O nome do ministro também foi citado em outros episódios envolvendo o banco. No final do ano passado, o jornal O Globo publicou reportagem afirmando que Moraes teria defendido a aprovação da operação de compra durante reuniões com o presidente do Banco Central, Gabriel Galípolo. As reuniões teriam acontecido antes da decisão do BC que decretou a liquidação do Master por suspeitas de fraude.
Na ocasião, o ministro esclareceu que os encontros trataram exclusivamente da Lei Magnitsky, aplicada pelo governo dos Estados Unidos contra ele.
Antes da liquidação, o escritório de advocacia Barci de Moraes, pertencente à família do ministro, prestou serviços ao Banco Master. Em dezembro do ano passado, a investigação sobre o Banco Master passou a tramitar no STF.

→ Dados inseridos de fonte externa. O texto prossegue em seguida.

(** C6: discount 0 is in no bucket, 5 is in "0-5%", 5.1 in "5-10%"; every
    row with [discount_pct <= 0] is in no bucket and removing all such rows
    from the table leaves the discount output unchanged, for every filter. *)
Theorem discount_nonpositive_excluded :
  cut discount_bins discount_labels 0 = None /\
  cut discount_bins discount_labels 5 = Some "0-5%" /\
  cut discount_bins discount_labels (51 # 10) = Some "5-10%" /\
  (forall x, x <= 0 -> cut discount_bins discount_labels x = None) /\
  (forall t categories locations,
     discount_fig (aggregate t categories locations) =
     discount_fig (aggregate (keep_rows (fun r => negb (Qle_bool (Discount_pct r) 0)) t)
                             categories locations)).
Proof.
  split; [reflexivity|]. split; [reflexivity|]. split; [reflexivity|].
  split; [exact cut_discount_nonpositive|].
  intros t categories locations. apply discount_fig_keep.
  intros r Hr. apply cut_discount_nonpositive.
  apply negb_false_iff, Qle_bool_iff in Hr. exact Hr.
Qed.

(** C10: the bucket "20%+" holds exactly the discounts in (20, 100]; a
    discount above 100 is in no bucket, and removing all such rows leaves
    the discount output unchanged, for every filter. *)
Theorem discount_above_100_excluded :
  (forall x, cut discount_bins discount_labels x = Some "20%+" <-> 20 < x /\ x <= 100) /\
  (forall x, 100 < x -> cut discount_bins discount_labels x = None) /\
  (forall t categories locations,
     discount_fig (aggregate t categories locations) =
     discount_fig (aggregate (keep_rows (fun r => Qle_bool (Discount_pct r) 100) t)
                             categories locations)).
Proof.
  split; [|split].
  - intros x. unfold cut, discount_bins, discount_labels, above, below.
    split.
    + repeat match goal with
             | |- context [if ?b then _ else _] => destruct b eqn:?
             end; intros H; try discriminate.
      match goal with
      | E : (negb (Qle_bool x 20) && Qle_bool x 100)%bool = true |- _ =>
          apply andb_true_iff in E as [E1 E2]
      end.
      apply negb_true_iff in E1.
      apply Qle_bool_iff in E2. split; [|exact E2].
      apply Qnot_le_lt. intros E3. apply Qle_bool_iff in E3. congruence.
    + intros [H1 H2].
      rewrite (Qle_bool_false x 0), (Qle_bool_false x 5), (Qle_bool_false x 10),
              (Qle_bool_false x 15), (Qle_bool_false x 20), (Qle_bool_true x 100) by lra.
      reflexivity.
  - exact cut_discount_above_100.
  - intros t categories locations. apply discount_fig_keep.
    intros r Hr. apply cut_discount_above_100.
    apply Qnot_le_lt. intros E. apply Qle_bool_iff in E. congruence.
Qed.

(** ** Sorted outputs *)

(** C7 (counterexample): categories B (first in the input) and A have the
    same revenue; the output lists A first. *)
Lemma C7_ties_in_key_order :
  map Product_Category (filtered_view t_gap [] []) = [Some "B"; Some "A"] /\
  category_fig (aggregate t_gap [] []) = [("A", 5); ("B", 5)].
Proof. vm_compute. split; reflexivity. Qed.

(** C7 (amended): the category-revenue and location-spending outputs are
    sorted in descending order of their sums and are reorderings of the
    per-group sums (every category present in the filtered rows, every
    location of the loaded table). *)
Theorem category_location_sorted (t : table) (categories locations : list string) :
  Sorted desc_by_value (category_fig (aggregate t categories locations)) /\
  Permutation (category_fig (aggregate t categories locations))
              (group_sum Product_Category Revenue (filtered_view t categories locations)) /\
  Sorted desc_by_value (location_fig (aggregate t categories locations)) /\
  Permutation (location_fig (aggregate t categories locations))
              (map (fun k => (k, Qsum (map Total_Spend
                    (filter (fun r => String.eqb (Location r) k)
                            (filtered_view t categories locations)))))
                   (t_loc_cats t)).
Proof.
  rewrite aggregate_bundle. unfold bundle_of; cbn [category_fig location_fig].
  rewrite location_spending_rows, rows_of_set_column, rows_filter_frame.
  replace (loc_cats (set_column "Tenure_Group" tenure_group
                       (filter_frame categories locations (initial_frame t))))
    with (t_loc_cats t) by (now rewrite filter_frame_initial).
  unfold category_revenue.
  split; [apply sort_desc_sorted|]. split; [apply sort_desc_perm|].
  split; [apply sort_desc_sorted|apply sort_desc_perm].
Qed.

(** ** Row preview *)

(** The Transaction Details table as the layout builds it: its declared
    columns [df.columns] (line 190) and its initial data
    [df.head(100).to_dict('records')] (line 191). *)
Definition table_columns (t : table) : list string := columns (initial_frame t).
Definition initial_table_data (t : table) : list record := preview (initial_frame t).

(** C8 (code_bug evidence): the initial data of the table has exactly its
    declared columns, but the records the callback sends (line 289) carry
    the two bucket columns that lines 261 and 280 wrote into [filtered_df]. *)
Theorem preview_bucket_columns_leak :
  map (fun x => map fst x) (initial_table_data t_gap) =
  map (fun _ => table_columns t_gap) (t_rows t_gap) /\
  map (fun x => map fst x) (table_data (aggregate t_gap [] [])) =
  map (fun _ => (table_columns t_gap ++ ["Tenure_Group"; "Discount_Group"])%list)
      (filtered_view t_gap [] []).
Proof. vm_compute. split; reflexivity. Qed.

(** ** The source table *)

(** C9: the callback leaves the frame of [df] as it was: the derived
    columns are written to the copy (or to the frame a mask produced). *)
Theorem update_graphs_preserves_source (st : store) (df : nat) (f : frame)
    (categories locations : list string) :
  nth_error st df = Some f ->
  nth_error (snd (update_graphs df categories locations st)) df = Some f.
Proof. intros H. exact (proj2 (update_graphs_spec df categories locations st f H)). Qed.

Lemma update_graphs_preserves_source_witness :
  nth_error [initial_frame t_gap] 0 = Some (initial_frame t_gap) /\
  nth_error (snd (update_graphs 0 [] [] [initial_frame t_gap])) 0 = Some (initial_frame t_gap).
Proof.
  split; [reflexivity|].
  apply (update_graphs_preserves_source [initial_frame t_gap] 0 (initial_frame t_gap) [] []).
  reflexivity.
Defined.
(** ** say and faults of the transmission *)

(** X19. [say] never throws and never touches the controller or the
    timers, whatever the client does with the message.  When the
    transmission faults, a fault whose message mentions "signature" is
    logged as a warning and any other as an error carrying the message;
    the controller stays connected either way. *)
Theorem say_contains_transmission_faults (w : World) (message : string) :
  (say message w).1 = Normal tt
  /\ ctl (say message w).2 = ctl w
  /\ timers (say message w).2 = timers w
  /\ (forall h e rest,
        connected (ctl w) = true -> bot (ctl w) = Some h -> message ≠ "" ->
        faults w = Some e :: rest ->
        out (say message w).2
        = (out w ++ [if includes_str "signature" e
                     then Logged LWarn "Chat failed due to signature, ignored."
                     else Logged LError (trim ("Chat failed: " +:+ e))])%list).
Proof.
  assert (H : (say message w).1 = Normal tt
              /\ ctl (say message w).2 = ctl w
              /\ timers (say message w).2 = timers w).
  { unfold say. run_m.
    destruct (connected (ctl w)); [|destruct (bot (ctl w)); repeat split].
    destruct (bot (ctl w)) as [h|]; [|repeat split].
    destruct (String.eqb message ""); [repeat split|].
    unfold agent_call. simpl.
    destruct (faults w) as [|[e|] rest]; simpl; repeat split.
    all: destruct (includes_str "signature" e); repeat split. }
  destruct H as (H1 & H2 & H3).
  split; [exact H1|]. split; [exact H2|]. split; [exact H3|].
  intros h e rest Hc Hb Hm Hf. unfold say. run_m.
  rewrite Hc, Hb, (eqb_empty_false _ Hm). unfold agent_call. simpl.
  rewrite Hf. simpl. destruct (includes_str "signature" e); reflexivity.
Qed.

Lemma say_contains_transmission_faults_witness :
  out (say "hi" (set_faults [Some "invalid signature for chat"] spawned_world)).2
  = (out spawned_world
     ++ [Logged LWarn "Chat failed due to signature, ignored."])%list.
Proof.
  destruct (say_contains_transmission_faults
              (set_faults [Some "invalid signature for chat"] spawned_world) "hi")
    as (_ & _ & _ & H).
  apply (H 0 "invalid signature for chat" [] eq_refl eq_refl ltac:(discriminate) eq_refl).
Defined.

(** ** Invariants of the event loop *)

Section Invariants.

(** A property of the world, and the values of the auto-reconnect flag
    under which it survives the setting of the flag. *)
Variable I : World -> Prop.
Variable flag_ok : bool -> Prop.

Hypothesis I_out : forall o w, I w -> I (add_out o w).
Hypothesis I_call : forall c w, I w -> I (add_call c w).
Hypothesis I_faults : forall f w, I w -> I (set_faults f w).
Hypothesis I_subs : forall f w, I w -> I (set_subs f w).
Hypothesis I_bot : forall b w, I w -> I (set_ctl (set_bot b) w).
Hypothesis I_connected : forall b w, I w -> I (set_ctl (set_connected b) w).
Hypothesis I_last : forall h p v w, I w -> I (set_ctl (set_last h p v) w).
Hypothesis I_exit : forall c w, I w -> I (set_exit_code c w).
Hypothesis I_resolve : forall q w, I w -> I (resolve q w).2.
Hypothesis I_alloc : forall w,
  I w -> I (set_next_id (S (next_id w)) (set_promises (insert (next_id w) Pending) w)).
Hypothesis I_fail : forall q e w,
  I w ->
  I (set_promises (fun m => match m !! q with
                            | Some Pending => <[q := Failed e]> m
                            | _ => m
                            end) w).
Hypothesis I_tryReconnect : forall w, I w -> I (tryReconnect w).2.
Hypothesis I_delete : forall n w, I w -> I (set_timers (delete n) w).
Hypothesis I_auto : forall flag w,
  flag_ok flag -> I w -> I (set_ctl (set_autoReconnect flag) w).

Local Abbreviation keepsI := (preserves I).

Em novembro de 2025, o banqueiro Daniel Vorcaro e outros investigados foram alvo da Operação Compliance Zero, deflagrada pela Polícia Federal (PF) para apurar a concessão de créditos falsos pelo Master, incluindo a tentativa de aquisição da instituição pelo BRB, banco público vinculado ao governo do Distrito Federal.
Segundo as investigações, as fraudes podem ultrapassar R$ 17 bilhões.